The expanded approval is based on CROWN trial, which showed that treatment using Lorbrena reduced the risk of progression or death by 72%
The entrance to Pfizer World Headquarters in Manhattan, New York. (Credit: Coolcaesar/Wikipedia.)
Pfizer has received the expanded US Food and Drug Administration (FDA) approval for Lorbrena (lorlatinib) to include treatment of a type of non-small cell lung cancer (NSCLC).
The US regulator approved the company’s supplemental New Drug Application (sNDA) for Lorbrena, as a first-line treatment of anaplastic lymphoma kinase (ALK)-positive NSCLC.
Lorbrena is a third-generation ALK inhibitor designed to inhibit the most common tumour mutations resistant to current medications and to address metastases in the brain.
Pfizer has initially received the FDA approval for the drug in November 2018 to treat ALK-positive metastatic NSCLC in people previously-treated using crizotinib or alectinib.
FDA has reviewed the company’s sNDA under its Project ORBIS initiative, and granted the expanded approval under its Real-Time Oncology Review (RTOR) pilot programme.
Pfizer Oncology global president Andy Schmeltz said: “For more than a decade, Pfizer has been a pioneer in delivering biomarker-driven therapies and addressing the diverse and evolving needs of people with non-small cell lung cancer.
“LORBRENA has been a transformative medicine for people with ALK-positive advanced NSCLC, and this FDA approval in the first-line setting means that we can now extend hope to even more people.”
The expanded FDA approval was based on results from the Phase 3 CROWN trial, which evaluated Lorbrena compared to Xalkori (crizotinib), in 296 people with previously untreated advanced ALK-positive NSCLC.
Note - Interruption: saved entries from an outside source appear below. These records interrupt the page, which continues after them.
(* ===== verification/Isa.v ===== *)
(** * The instruction set: an abstract machine and its refinement by [arm_step]

    [Isa] describes the ARM instructions without the simulator: sixteen registers,
    four flags and the memory; instructions as a data type with a decoder; their
    effect as a function.  [arm_step] refines it: from a machine that represents an
    abstract state, a step of the simulator returns a machine that represents the
    next abstract state ([isa_step_ok]), and so do sequences of steps ([isa_run_ok]).

    The description is the architecture's.  Where the simulator departs from it, or
    the architecture leaves the result open, the description says [Unsupported] and
    nothing is claimed: arithmetic right shifts and LSR by 32; flags after RSB, RSC,
    most subtractions from zero, ADC with and SBC without carry, carries that the shifter
    spoils; MRS and MSR; unaligned transfers, byte and half-word loads, register
    offsets shifted other than to the left, post-indexed loads of their own offset
    register, user-mode transfers; combinations that the architecture calls
    unpredictable; writes of the PC by flag-setting instructions and single loads;
    software interrupts other than the one that ends the program. *)
From S2P Require Import Prelude CInt Constants Memory Registers Format Trace Core CoreFacts Exception Branch Shifter DataProcessing LoadStore Safety Instruction.

#[local] Open Scope Z_scope.

(** ** The abstract machine *)

(** [R 15] is the address of the next instruction. *)
Record arch : Type := Arch {
  R : Z -> Z;
  fN : bool;
  fZ : bool;
  fC : bool;
  fV : bool;
  ram : memory_data;
}.

Definition set_R (r v : Z) (a : arch) : arch :=
  Arch (fun i => if i =? r then v else R a i) (fN a) (fZ a) (fC a) (fV a) (ram a).
Definition set_nzcv (n z c v : bool) (a : arch) : arch := Arch (R a) n z c v (ram a).
Definition set_ram (mm : memory_data) (a : arch) : arch := Arch (R a) (fN a) (fZ a) (fC a) (fV a) mm.

Inductive operand2 : Type :=
| Rotated (v n : Z)              (* an immediate rotated right by [n] *)
| Shifted (rm op n : Z).         (* a register shifted by [n] *)

(** The offset of a single transfer. *)
Inductive offset : Type :=
| Imm (n : Z)                    (* added to the base *)
| Reg (up : bool) (rm n : Z).    (* a register shifted left by [n], added or subtracted *)

Inductive width : Type := Byte | Half | Word.

Inductive instr : Type :=
| DP (op : Z) (sets : bool) (rn rd : Z) (o : operand2)
| Branches (link : bool) (words : Z)
| Load (rd rn : Z) (o : offset) (pre wb : bool)
| Store (w : width) (rd rn : Z) (o : offset) (pre wb : bool)
| Multiple (load up pre wb : bool) (rn : Z) (rl : list Z)
| Swi (n : Z).

(** A word load, or a store. *)
Definition transfer (load byte : bool) (rd rn : Z) (o : offset) (pre wb : bool) : option instr :=
  if load then if byte then None else Some (Load rd rn o pre wb)
  else Some (Store (if byte then Byte else Word) rd rn o pre wb).

Definition register_list (ins : Z) : list Z := List.filter (Z.testbit ins) reg_indices.
#[local] Opaque register_list.

Definition decode (ins : Z) : option instr :=
  let type := field ins 27 25 in
  let op := field ins 24 21 in
  let sets := Z.testbit ins 20 in
  let rn := field ins 19 16 in
  let rd := field ins 15 12 in
  let pre := Z.testbit ins 24 in
  let up := Z.testbit ins 23 in
  let wb := Z.testbit ins 21 in
  let signed n := Imm (if up then n else - n) in
  if type =? 0 then
    if Z.testbit ins 4 then
      if Z.testbit ins 7 && (field ins 6 5 =? 1) && negb sets && (pre || negb wb) then
        Some (Store Half rd rn
          (if Z.testbit ins 22 then signed (field ins 11 8 * 16 + field ins 3 0) else Reg up (field ins 3 0) 0)
          pre wb)
      else None
    else Some (DP op sets rn rd (Shifted (field ins 3 0) (field ins 6 5) (field ins 11 7)))
  else if type =? 1 then Some (DP op sets rn rd (Rotated (field ins 7 0) (2 * field ins 11 8)))
  else if type =? 2 then
    if negb (is_half ins) && (pre || negb wb)
    then transfer sets (Z.testbit ins 22) rd rn (signed (field ins 11 0)) pre wb else None
  else if type =? 3 then
    if negb (Z.testbit ins 4) && (field ins 6 5 =? 0) && (pre || negb wb)
    then transfer sets (Z.testbit ins 22) rd rn (Reg up (field ins 3 0) (field ins 11 7)) pre wb else None
  else if type =? 4 then
    if Z.testbit ins 22 then None
    else Some (Multiple sets up pre wb rn (register_list ins))
  else if type =? 5 then Some (Branches (Z.testbit ins 24) (branch_words ins))
  else if type =? 7 then if Z.testbit ins 24 then Some (Swi (field ins 23 0)) else None
  else None.

(** The condition codes 0 to 14. *)
Definition holds (cond : Z) (a : arch) : bool :=
  match cond with
  | 0 => fZ a | 1 => negb (fZ a)
  | 2 => fC a | 3 => negb (fC a)
  | 4 => fN a | 5 => negb (fN a)
  | 6 => fV a | 7 => negb (fV a)
  | 8 => fC a && negb (fZ a) | 9 => negb (fC a) || fZ a
  | 10 => Bool.eqb (fN a) (fV a) | 11 => negb (Bool.eqb (fN a) (fV a))
  | 12 => negb (fZ a) && Bool.eqb (fN a) (fV a)
  | 13 => fZ a || negb (Bool.eqb (fN a) (fV a))
  | _ => true
  end.

Inductive outcome : Type :=
| Next (a : arch)
| Halt (a : arch)                (* the program ends *)
| Unsupported.

(** ** The instructions *)

(** The value of a register as an operand, and the state at the next
    instruction. *)
Definition value (a : arch) (r : Z) : Z := if r =? 15 then u32 (R a 15 + 8) else R a r.
Definition next (a : arch) : arch := set_R 15 (u32 (R a 15 + 4)) a.

(** The second operand and the carry of the shifter. *)
Definition operand_of (o : operand2) (a : arch) : Z * bool :=
  match o with
  | Rotated v n =>
      if n =? 0 then (v, fC a)
      else let x := v mod 2 ^ n * 2 ^ (32 - n) + v / 2 ^ n in (x, Z.testbit x 31)
  | Shifted rm op n => arch_shift op (value a rm) n (fC a)
  end.

Definition operand_supported (o : operand2) : bool :=
  match o with
  | Rotated _ _ => true
  | Shifted _ op n => (op =? LSL) || (op =? LSR) && (1 <=? n) || (op =? ROR)
  end.

(** The carry that the simulator's flag update starts from. *)
Definition stale_carry (o : operand2) (a : arch) : bool :=
  match o with Rotated _ _ => fC a | Shifted _ _ _ => (operand_of o a).2 end.

Section dp.
Variables (op rn : Z) (o : operand2) (a : arch).
Let x := value a rn.
Let y := (operand_of o a).1.
Let add := is_addition op (fC a).

Definition dp_result : Z := arch_result op x y (fC a).
Definition arith_carry : bool := if add then 2 ^ 32 <=? x + y else y <=? x.
Definition arith_overflow : bool := signed_overflow (if add then s32 x + s32 y else s32 x - s32 y).

Definition flags_supported : bool :=
  if is_arith op then
    (add || is_subtraction op (fC a) && (negb (x =? 0) || (y =? 0) && stale_carry o a))
    && implb (stale_carry o a) arith_carry
  else Bool.eqb (stale_carry o a) (operand_of o a).2.

Definition with_flags (b : arch) : arch :=
  set_nzcv (Z.testbit dp_result 31) (dp_result =? 0)
    (if is_arith op then arith_carry else (operand_of o a).2)
    (if is_arith op then arith_overflow else fV a) b.
End dp.

(** Single transfers: the offset, with the registers read by [f]; the address;
    the base register afterwards. *)
Definition offset_value (o : offset) (f : Z -> Z) : Z :=
  match o with
  | Imm n => n
  | Reg up rm n => let x := u32 (Z.shiftl (f rm) n) in if up then x else - x
  end.

Definition new_rn (rn : Z) (o : offset) (a : arch) : Z := u32 (value a rn + offset_value o (value a)).
Definition transfer_address (rn : Z) (o : offset) (pre : bool) (a : arch) : Z :=
  if pre then new_rn rn o a else value a rn.
Definition writes_rn (pre wb : bool) : bool := negb pre || wb.
Definition base_update (pre wb : bool) (rn v : Z) (b : arch) : arch :=
  if writes_rn pre wb then set_R rn v b else b.

(** The combinations that the architecture defines, and, in a post-indexed load,
    an offset that is not the register loaded. *)
Definition base_supported (pre wb : bool) (rn rd : Z) : bool :=
  negb (writes_rn pre wb && ((rn =? 15) || (rn =? rd))).
Definition offset_kept (pre : bool) (o : offset) (rd : Z) : bool :=
  match o with
  | Imm _ => true
  | Reg _ rm _ => pre || negb (rm =? rd)
  end.

Definition width_bytes (w : width) : Z := match w with Byte => 1 | Half => 2 | Word => 4 end.
Definition put (w : width) (mm : memory_data) (p v : Z) : memory_data :=
  match w with Byte => put_byte mm p (u8 v) | Half => put_half mm p (u16 v) | Word => put_word mm p v end.

(** Multiple transfers: the lowest address, the base register afterwards, the
    registers loaded from consecutive words, the words stored. *)
Definition multiple_low (up pre : bool) (base bytes : Z) : Z :=
  u32 (match up, pre with
       | true, false => base
       | true, true => base + 4
       | false, false => base - bytes + 4
       | false, true => base - bytes
       end).
Definition multiple_base (up : bool) (base bytes : Z) : Z := u32 (if up then base + bytes else base - bytes).

Fixpoint load_list (rl : list Z) (p : Z) (a : arch) : arch :=
  match rl with
  | [] => a
  | r :: rl' => load_list rl' (p + 4) (set_R r (word_at (ram a) p) a)
  end.
Fixpoint store_list (rl : list Z) (p : Z) (f : Z -> Z) (mm : memory_data) : memory_data :=
  match rl with
  | [] => mm
  | r :: rl' => store_list rl' (p + 4) f (put_word mm p (f r))
  end.

(** A word loaded into [PC] is an address. *)
Fixpoint pc_aligned (rl : list Z) (p : Z) (mm : memory_data) : bool :=
  match rl with
  | [] => true
  | r :: rl' => (negb (r =? 15) || (word_at mm p mod 4 =? 0)) && pc_aligned rl' (p + 4) mm
  end.

Definition exec (i : instr) (a : arch) : outcome :=
  match i with
  | DP op sets rn rd o =>
      let b := if is_test op then next a else set_R rd (dp_result op rn o a) (next a) in
      if operand_supported o
         && (if sets then flags_supported op rn o a && negb (rd =? 15) else negb (is_test op))
      then Next (if sets then with_flags op rn o a b else b)
      else Unsupported
  | Branches link words =>
      let b := set_R 15 (u32 (R a 15 + 8 + 4 * words)) a in
      Next (if link then set_R 14 (u32 (R a 15 + 4)) b else b)
  | Load rd rn o pre wb =>
      let p := transfer_address rn o pre a in
      if (p mod 4 =? 0) && (p <? size (ram a)) && negb (rd =? 15)
         && base_supported pre wb rn rd && offset_kept pre o rd
      then Next (base_update pre wb rn (new_rn rn o a) (set_R rd (word_at (ram a) p) (next a)))
      else Unsupported
  | Store w rd rn o pre wb =>
      let p := transfer_address rn o pre a in
      if (p mod width_bytes w =? 0) && (p <? size (ram a)) && base_supported pre wb rn rd
      then Next (base_update pre wb rn (new_rn rn o a) (set_ram (put w (ram a) p (value a rd)) (next a)))
      else Unsupported
  | Multiple load up pre wb rn rl =>
      let bytes := 4 * Z.of_nat (length rl) in
      let p := multiple_low up pre (value a rn) bytes in
      let b := if load then load_list rl p (next a)
               else set_ram (store_list rl p (value a) (ram a)) (next a) in
      if negb (bool_decide (rl = [])) && (p mod 4 =? 0) && (p + bytes <=? size (ram a))
         && negb (rn =? 15) && negb (wb && bool_decide (rn ∈ rl))
         && (if load then pc_aligned rl p (ram a) else true)
      then Next (if wb then set_R rn (multiple_base up (value a rn) bytes) b else b)
      else Unsupported
  | Swi n => if n =? 0x123456 then Halt (next a) else Unsupported
  end.

(** One step: fetch, decode, condition, execution. *)
Definition astep (a : arch) : outcome :=
  let p := R a 15 in
  if (p mod 4 =? 0) && (0 <=? p) && (p <? size (ram a)) then
    let ins := word_at (ram a) p in
    let cond := field ins 31 28 in
    match decode ins with
    | Some i => if cond =? 15 then Unsupported else if holds cond a then exec i a else Next (next a)
    | None => Unsupported
    end
  else Unsupported.

(** At most [n] steps; the last state and whether the program has ended. *)
Fixpoint arun (n : nat) (a : arch) : outcome :=
  match n with
  | O => Next a
  | S n' => match astep a with Next a' => arun n' a' | o => o end
  end.

(** ** The simulator represents the abstract machine *)

Section refinement.
Context `{Hh : Host} `{!RotateHost}.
The Phase 3 study showed that treatment using Lorbrena reduced the risk of progression or death by 72%, as assessed by blinded independent central review (BICR).
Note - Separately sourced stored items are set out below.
(** P: the register has the value. *)
Lemma command_P g a r v :
  debugs g a -> 0 <= r < 16 -> is_u32 v ->
  exists g', (forall fuel, obey fuel (Command (80 :: hex_char r :: 61 :: hex_word v)) g = Ret tt g') /\
    debugs g' (set_R r v a).
Proof.
  intros Hd Hr Hv. destruct (Hd) as (Hg & _).
  apply (debugs_accepted (80 :: hex_char r :: 61 :: hex_word v)) in Hd. set (g1 := accepted _ _) in *.
  destruct Hd as (Hg1 & Hrep & Hs). destruct (Hrep) as ((Hregs & _) & _).
  destruct (gdb_write_register_effect g1 r v (behind (80 :: hex_char r :: 61 :: hex_word v)) Hg1 Hregs Hr Hv)
    as (g' & E & _ & Hg' & Em).
  exists g'. split; [intros fuel; by rewrite (obey_command fuel 80 _ gdb_write_register)|].
  split; [done|]. rewrite Em. split; [|done].
  apply represents_traced, represents_upd_reg; [|done..]. apply represents_traced. by do 3 apply represents_alloc.
Qed.

(** X: the bytes are in the memory. *)

Lemma until_nul_prefix t rest u :
  Forall (fun c => c <> 0) t -> exists r, until_nul (t ++ rest ++ 0 :: u)%list = Some (t ++ r)%list.
Proof.
  intros Ht. induction Ht as [|c t Hc _ IH].
  - simpl. induction rest as [|x rest IH]; [by exists []|]. destruct IH as [r E]. simpl in *.
    destruct (x =? 0); [by exists []|]. exists (x :: r). by rewrite E.
  - destruct IH as [r E]. exists r. simpl. by rewrite (proj2 (Z.eqb_neq _ _) Hc), E.
Qed.

Lemma index_after t r : Forall (fun c => c <> 58) t -> index (t ++ 58 :: r) 58 = Some (Z.of_nat (length t)).
Proof.
  intros Ht. induction Ht as [|c t Hc _ IH]; [done|]. simpl. rewrite (proj2 (Z.eqb_neq _ _) Hc).
  simpl in IH. rewrite IH. simpl. f_equal. lia.
Qed.

(** A text [t] that announces [n] bytes at the address [base]. *)
Definition announces (t : list Z) (base n : Z) : Prop :=
  Forall (fun c => c <> 0 /\ c <> 35 /\ c <> 36 /\ c <> 58) t /\
  forall rest, scan_x_x (t ++ 58 :: rest) = (Some base, Some n).

Lemma command_X g a t base esc bs :
  debugs g a -> announces t base (Z.of_nat (length bs)) -> esc 0x7d = true ->
  0 <= base -> base + Z.of_nat (length bs) <= size (ram a) -> Forall is_u8 bs ->
  exists g', (forall fuel, obey fuel (Command (88 :: t ++ 58 :: flat_map (escape esc) bs)) g = Ret tt g') /\
    debugs g' (set_ram (put_bytes (ram a) base bs) a).
Proof.
  intros Hd [Ht Hscan] Hesc Hb Hs Hu. destruct (Hd) as (Hg & _).
  apply (debugs_accepted (88 :: t ++ 58 :: flat_map (escape esc) bs)) in Hd. set (g1 := accepted _ _) in *.
  destruct Hd as (Hg1 & Hrep & Hs32). destruct (Hrep) as ((Hregs & Hmem & Hc & Htr) & Em & H4 & HR).
  set (tl := behind (88 :: t ++ 58 :: flat_map (escape esc) bs)).
  destruct (until_nul_prefix (t ++ [58]) (flat_map (escape esc) bs) tl) as [r Er].
  { apply Forall_app. split; [eapply Forall_impl; [exact Ht|]; by intros c (? & ?)|by repeat constructor]. }
  rewrite <- !app_assoc in Er. simpl in Er.
  destruct (write_memory_binary_q g1 ((t ++ 58 :: flat_map (escape esc) bs) ++ 0 :: tl) (t ++ 58 :: r) base esc bs
              (0 :: tl) (Z.of_nat (length t))) as (g' & E & _ & Hg' & Eg'); try done.
  - by rewrite Em.
  - by rewrite <- app_assoc.
  - apply index_after. eapply Forall_impl; [exact Ht|]. tauto.
  - replace (Z.to_nat (Z.of_nat (length t) + 1)) with (length t + 1)%nat by lia.
    by rewrite <- app_assoc, drop_app_add'.
  - exists g'. split; [intros fuel; by rewrite (obey_command fuel 88 _ write_memory_binary)|].
    rewrite Em, take_ge in Eg' by lia.
    assert (Hput := put_bytes_ok (ram a) base bs). rewrite <- Em in Hput at 1. destruct (Hput Hmem) as [Hok Hsz].
    split; [done|]. rewrite Eg'. split.
    { apply represents_set_mem; [by do 2 apply represents_alloc|done|]. by rewrite Hsz, <- Em. }
    simpl. by rewrite Hsz.
Qed.
End commands.

(** ** Loading a program *)

(** The bytes of words in the byte order of the target. *)
Definition code_bytes (be : bool) (ws : list Z) : list Z :=
  flat_map (fun w => word_byte be w <$> [0; 1; 2; 3]) ws.

Lemma length_code_bytes be ws : length (code_bytes be ws) = (4 * length ws)%nat.
Proof. induction ws as [|w ws IH]; simpl in *; [done|]. rewrite IH. lia. Qed.

Lemma code_bytes_lookup be ws k w j :
  ws !! k = Some w -> 0 <= j < 4 ->
  code_bytes be ws !! Z.to_nat (4 * Z.of_nat k + j) = Some (word_byte be w j).
Proof.
  intros Hk Hj. revert k Hk. induction ws as [|w' ws IH]; intros [|k] Hk; try done.
  - injection Hk as ->. assert (Hj' : j = 0 \/ j = 1 \/ j = 2 \/ j = 3) by lia. by destruct_or! Hj'; subst j.
  - replace (Z.to_nat (4 * Z.of_nat (S k) + j)) with (4 + Z.to_nat (4 * Z.of_nat k + j))%nat by lia.
    by apply IH.
Qed.

Lemma code_bytes_u8 be ws : Forall is_u8 (code_bytes be ws).
Proof.
  apply Forall_flat_map, Forall_forall. intros w _. simpl. repeat constructor; apply u8_range.
Qed.

Lemma is_be_put_bytes mm p bs : is_be (put_bytes mm p bs) = is_be mm.
Proof. revert mm p. induction bs as [|b bs IH]; intros mm p; simpl; [done|]. by rewrite IH. Qed.

Lemma loaded_put base p a :
  mem_ok (ram a) -> 0 <= base -> base mod 4 = 0 -> base + 4 * Z.of_nat (length (code p)) < 2 ^ 32 ->
  base + 4 * Z.of_nat (length (code p)) <= size (ram a) -> Forall is_u32 (code p) ->
  loaded base p (set_ram (put_bytes (ram a) base (code_bytes (nz (is_be (ram a))) (code p))) a).
Proof.
  intros Hm Hb H4 Hlt Hle Hu. destruct (put_bytes_ok (ram a) base (code_bytes (nz (is_be (ram a))) (code p)) Hm) as [_ Hs].
  split; [done|]. split; [done|]. split; [done|]. split; [by simpl; rewrite Hs|]. simpl ram.
  intros k w Hk. pose proof (lookup_lt_Some _ _ _ Hk) as Hlk. pose proof (Forall_lookup_1 _ _ _ _ Hu Hk) as Hw.
  destruct (Hm) as (_ & Hsz & _). set (be := nz (is_be (ram a))).
  rewrite (word_at_frame (put_word (ram a) (base + 4 * Z.of_nat k) w)); [|by rewrite is_be_put_bytes|].
  - apply word_at_put_word; [lia|lia|done].
  - intros j Hj. rewrite put_bytes_at; [|done|done|rewrite length_code_bytes; lia|apply code_bytes_u8].
    rewrite length_code_bytes.
    rewrite (proj2 (andb_true_iff _ _)) by (rewrite Z.leb_le, Z.ltb_lt; lia).
    replace (base + 4 * Z.of_nat k + j - base) with (4 * Z.of_nat k + j) by lia.
    rewrite (code_bytes_lookup be (code p) k w j Hk Hj). simpl. symmetry. apply byte_at_put_word; lia.
Qed.

(** ** The session *)

(** The characters that gdb escapes in binary data. *)
Definition gdb_esc (b : Z) : bool := (b =? 35) || (b =? 36) || (b =? 42) || (b =? 125).

Lemma escaped_ok bs : Forall (fun c => c <> 35 /\ c <> 36) (flat_map (escape gdb_esc) bs).
Proof.
  apply Forall_flat_map, Forall_forall. intros b _. unfold escape. destruct (gdb_esc b) eqn:E.
  - unfold gdb_esc in E. rewrite !orb_true_iff, !Z.eqb_eq in E.
    destruct_or! E; subst b; apply (bool_decide_eq_true_1 _); vm_compute; reflexivity.
  - unfold gdb_esc in E. rewrite !orb_false_iff, !Z.eqb_neq in E. apply Forall_singleton; tauto.
Qed.

(** The values given to registers, in this order. *)
Definition write_registers (rs : list (Z * Z)) (a : arch) : arch := fold_left (fun a rv => set_R rv.1 rv.2 a) rs a.

Definition assignments (rs : list (Z * Z)) : list message :=
  flat_map (fun rv => [Command (80 :: hex_char rv.1 :: 61 :: hex_word rv.2); Ack]) rs.

(** gdb loads the words [ws], announced by [t], gives values to registers and
    continues; it acknowledges every answer. *)
Definition session (be : bool) (t ws : list Z) (rs : list (Z * Z)) : list message :=
  [Command (88 :: t ++ 58 :: flat_map (escape gdb_esc) (code_bytes be ws)); Ack] ++ assignments rs ++ [Command [99]].

Definition register_ok (rv : Z * Z) : Prop := 0 <= rv.1 < 16 /\ is_u32 rv.2.

Lemma hex_char_plain d : 0 <= d < 16 -> hex_char d <> 35 /\ hex_char d <> 36.
Proof. intros Hd. pose proof (hex_char_range d Hd). lia. Qed.

Lemma hex_word_plain v : Forall (fun c => c <> 35 /\ c <> 36) (hex_word v).
Proof.
  assert (Hb : forall x, is_u8 x -> Forall (fun c => c <> 35 /\ c <> 36) (hex_byte x)).
  { intros x Hx. unfold is_u8 in Hx. repeat constructor; apply hex_char_plain; Z.div_mod_to_equations; lia. }
  unfold hex_word. repeat (apply Forall_app; split); apply Hb, u8_range.
Qed.

Lemma session_ok be t ws rs base n :
  announces t base n -> Forall register_ok rs -> Forall message_ok (session be t ws rs).
Proof.
  intros [Ht _] Hrs. constructor; [|constructor; [done|]].
  - simpl. constructor; [done|]. apply Forall_app. split.
    + eapply Forall_impl; [exact Ht|]. intros x (? & ? & ? & ?). done.
    + constructor; [done|apply escaped_ok].
  - apply Forall_app. split; [|by repeat constructor].
    apply Forall_flat_map. eapply Forall_impl; [exact Hrs|]. intros [r v] [Hr _].
    constructor; [|by repeat constructor]. simpl. constructor; [done|].
    constructor; [by apply hex_char_plain|]. constructor; [done|apply hex_word_plain].
Qed.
The primary endpoint of the trial is PFS based on BICR, and the secondary endpoints include overall survival (OS) and tumour assessment-related data including ORR, and DOR.
The most common adverse events in the study include oedema, weight gain, peripheral neuropathy, cognitive effects, diarrhoea, dyspnea, and hypertriglyceridemia.
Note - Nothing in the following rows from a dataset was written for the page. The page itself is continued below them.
(* ===== verification/GdbRegisters.v ===== *)
(** * All registers at once: the commands g and G of gdb

    The answer to g is the sixteen registers, twenty-five words of [x] for the floating
    point registers that the simulator does not have, and the CPSR; G takes a text of
    the same form. *)
From S2P Require Import Prelude CInt Constants Memory Registers Format Trace Core CoreFacts Exception Branch Shifter DataProcessing LoadStore Safety Instruction CString Debug DebugMessages GdbProtocol Scanner Continue Isa Programs GdbRun.

#[local] Open Scope string_scope.
#[local] Open Scope Z_scope.

Definition no_register : list Z := chars "xxxxxxxx".

(** The text for the registers [vs] and the status word [c]. *)
Definition registers_text (vs : list Z) (c : Z) : list Z :=
  flat_map hex_word vs ++ concat (replicate 25 no_register) ++ hex_word c.

Section registers.
Context `{Hh : Host} `{!RotateHost} `{Wire}.

(** ** Writing text into the packet *)

(** [c] writes the text [t] at the position it is given and touches nothing before
    it, in a machine [s]. *)
Definition types (s : machine) (c : Z -> M gdb_protocol_data unit) (t : list Z) : Prop :=
  forall g l1 tail, machine_of g = s -> packet g = (l1 ++ tail)%list -> (length t < length tail)%nat ->
  exists tail', c (Z.of_nat (length l1)) g = Ret tt (set_packet (l1 ++ t ++ 0 :: tail')%list g) /\
    length (0 :: tail') = (length tail - length t)%nat.

Lemma types_uint32 s v : types s (fun i => write_uint32 i v) (hex_word v).
Proof.
  intros g l1 tail _ Hp Hl. change (length (hex_word v)) with 8%nat in *.
  do 8 (destruct tail as [|?c tail]; [simpl in Hl; lia|]). destruct tail as [|y tail]; [simpl in Hl; lia|].
  exists tail. split; [|simpl; lia]. by apply (write_uint32_q g l1 [c; c0; c1; c2; c3; c4; c5; c6] y tail).
Qed.

Lemma types_no_register s : types s (fun i => sprintf_at i no_register) no_register.
Proof.
  intros g l1 tail _ Hp Hl. change (length no_register) with 8%nat in *.
  do 9 (destruct tail as [|?c tail]; [simpl in Hl; lia|]).
  exists tail. split; [|simpl; lia]. unfold sprintf_at.
  by rewrite (put_chars_mid g l1 [c; c0; c1; c2; c3; c4; c5; c6; c7] (no_register ++ [0]) tail _ eq_refl Hp eq_refl).
Qed.

Lemma types_ext s c c' t : (forall i g, machine_of g = s -> c i g = c' i g) -> types s c t -> types s c' t.
Proof.
  intros E Hc g l1 tail Hs Hp Hl. destruct (Hc g l1 tail Hs Hp Hl) as (tail' & E' & ?).
  exists tail'. by rewrite <- E.
Qed.

(** One text after the other, eight characters each. *)
Lemma types_loop {A} s (h : A -> Z -> M gdb_protocol_data Z) (f : A -> Z -> M gdb_protocol_data unit)
    (t : A -> list Z) (xs : list A) g l1 tail :
  (forall x i g, h x i g = (f x i ;;; ret (i + 8)) g) ->
  (forall x, In x xs -> types s (f x) (t x) /\ length (t x) = 8%nat) ->
  machine_of g = s -> packet g = (l1 ++ tail)%list -> (8 * length xs < length tail)%nat ->
  exists tail',
    for_each xs h (Z.of_nat (length l1)) g =
    Ret (Z.of_nat (length l1) + 8 * Z.of_nat (length xs)) (set_packet (l1 ++ flat_map t xs ++ tail')%list g) /\
    length tail' = (length tail - 8 * length xs)%nat.
Proof.
  intros Eh. revert g l1 tail. induction xs as [|x xs IH]; intros g l1 tail Hf Hs Hp Hl.
  { exists tail. split; [|simpl; lia]. simpl. rewrite <- Hp, Z.add_0_r. by destruct g. }
  destruct (Hf x ltac:(by left)) as [Hx H8]. simpl in Hl.
  destruct (Hx g l1 tail Hs Hp ltac:(lia)) as (t1 & E & L1).
  set (g1 := set_packet (l1 ++ t x ++ 0 :: t1)%list g) in *.
  destruct (IH g1 (l1 ++ t x)%list (0 :: t1)) as (t2 & E2 & L2).
  - intros y Hy. apply Hf. by right.
  - done.
  - unfold g1. simpl. by rewrite <- app_assoc.
  - rewrite L1, H8. lia.
  - exists t2. split; [|rewrite L2, L1, H8; simpl; lia]. cbn [for_each].
    rewrite (bind_ret _ _ _ (Z.of_nat (length l1) + 8) g1) by (by rewrite Eh, (bind_ret _ _ _ _ _ E)).
    replace (Z.of_nat (length l1) + 8) with (Z.of_nat (length (l1 ++ t x))) by (rewrite length_app, H8; lia).
    rewrite E2. f_equal; [rewrite length_app, H8; simpl; lia|].
    unfold g1. rewrite set_packet_twice. f_equal. simpl. by rewrite <- !app_assoc.
Qed.
(** ** The command g *)

(** A register read with the trace switched off. *)
Lemma reads_register s n r :
  quiet s -> regs_ok (regs s) -> 0 <= r < 16 ->
  at_line gdb_file n (arm_read_register r) s = Ret (rval s r) s.
Proof. intros Hq Hr Hrr. apply at_line_ret; [|done..]. by apply arm_read_register_q. Qed.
Frequently reported serious adverse events include pneumonia, dyspnea, respiratory failure, cognitive effects, and pyrexia.
Peter MacCallum Cancer Centre department of medical oncology Benjamin Solomon said: “The CROWN data have shown LORBRENA can significantly improve outcomes in the first-line treatment of ALK-positive non-small cell lung cancer, including those that present with brain metastases.
“This approval is meaningful for my patients because we now have a highly effective treatment option that can delay the progression of a typically aggressive disease.”